The problem is that the 30 to 60 people that will die during the two year research period don’t know who they are so they don’t know that their freedom has been compromised, while the many thousands of people who like to have a few drinks and then drive home do know they’ll be trivially inconvenienced by a reduction in the drink-drive limits.

Sarcasm aside, this argument overlooks the fact that we already allow dangerous people on our roads. The elderly and the young both have high accident rates even when sober. A teenager with a BAC of 0.5 has an increased risk of a fatal crash up to 17 times the rate of a sober driver. An adult with a BAC of 0.8% is not statistically more dangerous than a perfectly sober 17-year-old. Should we deny the young and the old the ability to drive themselves?

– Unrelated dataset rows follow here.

Lemma merge_nodup snapshot existing :
  NoDup_keys snapshot → NoDup_keys (mergeExistingTerminalNodes snapshot existing).
Proof.
  unfold mergeExistingTerminalNodes. revert snapshot.
  induction existing as [|e l IH]; intros snapshot Hnd; csimpl; [done|]. apply IH. unfold merge_node.
  destruct (jm_get e.1 snapshot); [case_match|]; auto with viewport.
Qed.

Lemma preserve_terminal s e :
  terminal_node (ns_status e) = true →
  terminal_node (ns_status (if shouldPreserveExistingNode s e then e else s)) = true.
Proof.
  unfold shouldPreserveExistingNode. intros He. rewrite He. simpl.
  destruct (_ && _); [done|]. destruct (terminal_node (ns_status s)) eqn:Es; simpl; [by case_match|done].
Qed.

Lemma preserve_canceled s e :
  ns_status e = NCanceled → ns_status (if shouldPreserveExistingNode s e then e else s) = NCanceled.
Proof.
  unfold shouldPreserveExistingNode. intros He. rewrite He. simpl.
  destruct (decide (ns_status s = NCanceled)) as [Hs|Hs]; simpl.
  - rewrite Hs. simpl. by case_match.
  - by rewrite bool_decide_eq_false_2.
Qed.

Lemma merge_run_fields snapshot existing :
  r_nodes (mergeExistingRun snapshot (Some existing)) =
    mergeExistingTerminalNodes (r_nodes snapshot) (r_nodes existing) ∧
  r_status (mergeExistingRun snapshot (Some existing)) =
    (if preserves_run snapshot existing then r_status existing else r_status snapshot) ∧
  r_events (mergeExistingRun snapshot (Some existing)) =
    sort_events (merge_events (r_events snapshot) (r_events existing)) ∧
  r_updatedAt (mergeExistingRun snapshot (Some existing)) = Z.max (r_updatedAt snapshot) (r_updatedAt existing).
Proof.
  unfold mergeExistingRun, mergeExistingTerminalRun. by destruct (preserves_run snapshot existing).
Qed.

Lemma preserves_run_terminal snapshot existing :
  terminal_run (r_status existing) = true →
  terminal_run (if preserves_run snapshot existing then r_status existing else r_status snapshot) = true.
Proof.
  unfold preserves_run. intros He. rewrite He. simpl. destruct (_ && _); [done|].
  destruct (terminal_run (r_status snapshot)) eqn:Es; [by case_match|done].
Qed.

Lemma preserves_run_canceled snapshot existing :
  r_status existing = RCanceled →
  (if preserves_run snapshot existing then r_status existing else r_status snapshot) = RCanceled.
Proof.
  unfold preserves_run. intros He. rewrite He. simpl.
  destruct (decide (r_status snapshot = RCanceled)) as [Hs|Hs]; simpl.
  - rewrite Hs. simpl. by case_match.
  - by rewrite bool_decide_eq_false_2.
Qed.

(** *** Events *)

Lemma elem_of_insert_event x e l : x ∈ insert_event e l ↔ x = e ∨ x ∈ l.
Proof.
  induction l as [|y l IH]; simpl; [by rewrite list_elem_of_singleton, elem_of_nil; naive_solver|].
  case_match; rewrite !elem_of_cons, ?IH; naive_solver.
Qed.

Lemma elem_of_sort_events x l : x ∈ sort_events l ↔ x ∈ l.
Proof.
  unfold sort_events. assert (∀ acc, x ∈ fold_left (λ acc e, insert_event e acc) l acc ↔ x ∈ acc ∨ x ∈ l) as H.
  { induction l as [|e l IH]; intros acc; simpl; [by rewrite elem_of_nil; naive_solver|].
    rewrite IH, elem_of_insert_event, elem_of_cons. naive_solver. }
  rewrite H, elem_of_nil. naive_solver.
Qed.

There are people who routinely speed and people who routinely tail-gate. There are those who have sleeping problems and drive tired and those who drive under the influence of pain killers and cough medicines. There are those who drive while adjusting their radios and those drive with children in the car. Some drive cars that are falling apart and some drive left-hand drive imports. For one or two of these drivers we have laws that may cause one to be fined, but the vast majority of these motorists drive with impunity, despite being far more dangerous than the average driver.

We choose to allow these people on the road because we strike a balance between increasing our danger and a person’s freedom to drive. Sometimes the risk is too great (people with no license, the recidivist drunk, the drunken youth) but usually we accept an increased risk of around 2-3 times greater than normal (most of the people mentioned above). The question therefore remains as to exactly what reduction in risk we will be achieving by lowering the BAC level to 0.05%. The data is not yet conclusive. Most countries who have lowered their BAC from 0.08 to 0.05 have experienced about a 8-12% improvement in accident statistics. As the lowering of the limit has invariably been accompanied with a raft of other measures and a police blitz on alcohol, it is hard to be sure exactly what this means. Joyce is right to want to gather better data so that we know whether such a reduction is actually worthwhile.

The decision is not as trivial as Danyl makes out. A BAC of 0.05% may put a large number of responsible citizens afoul of the law and achieve little or nothing in terms of road safety.